No-till Transplanted Watermelons in Rye Cover Crop

Project Overview

FNE99-263
Project Type: Farmer
Funds awarded in 1999: $5,308.00
Projected End Date: 12/31/1999
Matching Non-Federal Funds: $22,086.00
Region: Northeast
State: Maryland
Project Leader:

Commodities

  • Agronomic: rye
  • Fruits: melons

Practices

  • Crop Production: cover crops, no-till, application rate management, stubble mulching
  • Education and Training: display
  • Production Systems: general crop production

    Proposal summary:

    I want to develop a cultural method that would be an alternative to plastic mulch to obtain earlier crop maturity. I don’t like to use black plastic because: 1) high cost, 2) time required to apply and remove, 3)disposal adds to the landfill, 4)extra labor required. Also, I want to eliminate fumigation under the plastic. The SEED grant I’m applying for is a variation of item no. 3 because I plant rye to trap nutrients as part of the Chesapeake Bay program; however, I use chicken manure for nitrogen and other nutrients. I believe the best use for chicken manure is crop production. I have the manure analyzed and my spreader is accurate within +100lb/A and application amounts are based on soil tests and manure analysis.
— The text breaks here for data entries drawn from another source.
(* ===== verification/LinkerSession.v ===== *)
(** * A session with the linker (mcpelauncher-linker)

    [linker::init], [linker::load_library], [dlopen] and [dlclose] in any order: as long as only open
    handles are closed, the dependencies have no cycle and the linker itself is not opened, every
    library that is held stays loaded, every operation ends, and no freed library is touched. *)

From S2P Require Import Prelude CxxString LinkerUtils LinkerSymbols LinkerGroups LinkerWalk LinkerUnload LinkerDlopen.
From Stdlib Require Import ZArith Ascii Lia.
From stdpp Require Import base list strings numbers gmap.

Open Scope Z_scope.

Module LinkerSession.
Import LinkerSymbols LinkerGroups LinkerWalk LinkerUnload LinkerDlopen.

(** ** The invariant does not depend on the order of the references, nor on numbers that are not used *)
Lemma inv_perm root rank st refs refs' : refs ≡ₚ refs' -> inv root rank st refs -> inv root rank st refs'.
Proof.
  intros Hp [Hlk Hrt Hch Hpa Hgr Hrk Hrf Hct Hso Hns Hha Hodd]. split; try done.
  - intros x. rewrite <- Hp. auto.
  - intros r l Hr Hrr. assert (refs_to root r refs' = refs_to root r refs) as -> by (unfold refs_to; by rewrite Hp). auto.
  - destruct Hso as (first & rest & ? & ? & ? & ? & Hx & ?). exists first, rest. split_and!; try done. intros x. rewrite <- Hp. auto.
Qed.
Lemma inv_rename root rank st refs i : loaded st !! i = None -> inv root rank st refs -> inv (fun x => if decide (x = i) then i else root x) rank st refs.
Proof.
  intros Hi Hinv. set (root2 := fun x => if decide (x = i) then i else root x).
  assert (forall x, is_Some (loaded st !! x) -> root2 x = root x) as Hsame by (intros x [l Hl]; unfold root2; rewrite decide_False by congruence; done).
  destruct Hinv as [Hlk Hrt Hch Hpa Hgr Hrk Hrf Hct Hso Hns Hha Hodd]. split; try done.
  - intros j l Hj. rewrite (Hsame j) by (by eexists). destruct (Hrt j l Hj) as (? & ? & ?). by rewrite (Hsame (root j)).
  - intros j l Hj. rewrite (Hsame j) by (by eexists). intros Hne. destruct (Hgr j l Hj Hne) as (p & Hp & Hr). exists p. split; [done|]. rewrite Hsame; [done|]. destruct (Hpa j l p Hj Hp) as (lp & ? & _). by eexists.
  - intros r l Hr Hrr. rewrite (Hsame r) in Hrr by (by eexists). destruct (Hct r l Hr Hrr) as [-> Hb]. split; [|lia]. f_equal. f_equal.
    + unfold refs_to. f_equal. apply filter_same. intros x Hx. by rewrite Hsame by auto.
    + symmetry. apply crossings_same. intros j cs Hj. unfold kids_of in Hj. rewrite lookup_fmap in Hj. destruct (loaded st !! j) as [lj|] eqn:El; [|done]. injection Hj as <-. split; [apply Hsame; by eexists|].
      intros c Hc. apply Hsame. destruct (Hch j lj c El Hc) as (lc & ? & _). by eexists.
  - destruct Hso as (first & rest & Hs & Hf & Hin & Hlv & Hx & Hc). exists first, rest. split_and!; try done.
    + rewrite Hsame; [done|]. apply Hlv. by left.
    + intros x Hxr. rewrite Hsame; auto.
    + intros j l c Hj Hcc. rewrite Hsame; [eauto|]. destruct (Hch j l c Hj Hcc) as (lc & ? & _). by eexists.
Qed.
(** ** The start *)
Lemma inv_single l h : children l = [] -> parents l = [] -> linked l = true -> local_group_root l = 0%nat -> ref_count l = 0 -> handle l = h -> Z.land h 1 <> 0 ->
  inv (fun x => x) (fun _ => 0%nat) (mkState {[0%nat := l]} [0%nat] [0%nat] {[h := 0%nat]} []) [].
Proof.
  intros Hc Hp Hlk Hr Hn Hh Hodd. assert (forall i l', ({[0%nat := l]} : gmap nat library) !! i = Some l' -> i = 0%nat /\ l' = l) as Hone by (intros i l' [-> ->]%lookup_singleton_Some; done).
  assert (is_Some (({[0%nat := l]} : gmap nat library) !! 0%nat)) as H0 by (rewrite lookup_singleton_eq; by eexists).
  split; cbn [loaded ns solist handles].
  - by intros i l' [-> ->]%Hone.
  - intros i l' [-> ->]%Hone. done.
  - intros i l' c [-> ->]%Hone H. rewrite Hc in H. by apply not_elem_of_nil in H.
  - intros i l' c [-> ->]%Hone H. rewrite Hp in H. by apply not_elem_of_nil in H.
  - done.
  - intros i c (l' & [-> ->]%Hone & H). rewrite Hc in H. by apply not_elem_of_nil in H.
  - by intros x H%not_elem_of_nil.
  - intros r l' [-> ->]%Hone _. rewrite crossings_zero; [rewrite Hn; done|]. intros i cs Hi _ c H. unfold kids_of in Hi. cbn [loaded] in Hi. rewrite lookup_fmap in Hi.
    destruct (_ !! i) as [l'|] eqn:E; [|done]. apply Hone in E as [-> ->]. injection Hi as <-. rewrite Hc in H. by apply not_elem_of_nil in H.
  - exists 0%nat, []. split_and!; [done|done| | | |].
    + intros i [l' [-> _]%Hone]. by left.
    + by intros x ->%list_elem_of_singleton.
    + by intros x H%not_elem_of_nil.
    + intros i l' c [-> ->]%Hone H. rewrite Hc in H. by apply not_elem_of_nil in H.
  - by intros x ->%list_elem_of_singleton.
  - intros h' i. split; [intros [<- <-]%lookup_singleton_Some; exists l; split; [apply lookup_singleton_eq|done]|]. intros (l' & [-> ->]%Hone & <-). rewrite Hh. apply lookup_singleton_eq.
  - by intros h' i [<- _]%lookup_singleton_Some.
Qed.
Lemma init_inv PATH_MAX dl_symbols : (11 < PATH_MAX)%nat -> exists h st, init PATH_MAX dl_symbols = Ret (h, st) /\ inv (fun x => x) (fun _ => 0%nat) st [].
Proof.
  intros Hmax. unfold init, solist_init.
  assert (load_library PATH_MAX 0 (lit "linker.so") [] (mkState ∅ [] [] ∅ []) = Ret (3, mkState {[0%nat := set_handle 3 (launcher_library 0 (lit "linker.so") [])]} [0%nat] [] {[3 := 0%nat]} [])) as ->.
  { unfold load_library, soinfo_alloc. rewrite decide_False by (vm_compute length; lia). vm_compute. done. }
  cbn [mbind outcome_bind snd loaded ns handles calls].
  set (st0 := mkState {[0%nat := set_handle 3 (launcher_library 0 (lit "linker.so") [])]} [0%nat] [0%nat] {[3 := 0%nat]} []).
  assert (inv (fun x => x) (fun _ => 0%nat) st0 []) as Hinv0 by (by apply inv_single).
  destruct (launcher_library_added (fun x => x) (fun _ => 0%nat) PATH_MAX st0 [] 1 (lit "linker_main") []) as (h1 & st1 & -> & Hinv1 & Hha & _ & Hno & Hsame & _); [done|done|done|vm_compute length; lia|done|].
  cbn [mbind outcome_bind snd].
  destruct (launcher_library_added (fun x => x) (fun _ => 0%nat) PATH_MAX st1 [] 2 (lit "libdl.so") dl_symbols) as (h2 & st2 & -> & Hinv2 & _); [done|by rewrite Hsame|done|vm_compute length; lia| |by exists h2, st2].
  rewrite Hha. rewrite map_size_insert_None by done. done.
Qed.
This past year (1998) I tried to seeding into a rye cover crop on 15 acres and I observed excellent early growth. I had so much trouble with weeds that I could not evaluate watermelon yields, but I certainly liked the protection during a very cool spring. This experience convinced me I should switch to transplants. Cold winds in the Spring, damage early plantings and I want to use low rates of glyphosate to kill rye at 28-inch height and no-tillage transplant watermelons into the rye stubble. By utilizing a killed half-height rye crop, I think I can prevent wind damage and allow sunlight penetration to warm the soil. I want to compare watermelon yields in plowed soil to no-tillage in the same field. I will drop irrigate and leave the irrigation in place to use again next year for cantaloupe. A standard water wheel transplanter will be modified with a 3-inch waffle coulter to loosen the soil in no-tillage and the drip irrigation will be laid on the soil surface at the same time.

    Any opinions, findings, conclusions, or recommendations expressed in this publication are those of the author(s) and do not necessarily reflect the view of the U.S. Department of Agriculture or SARE.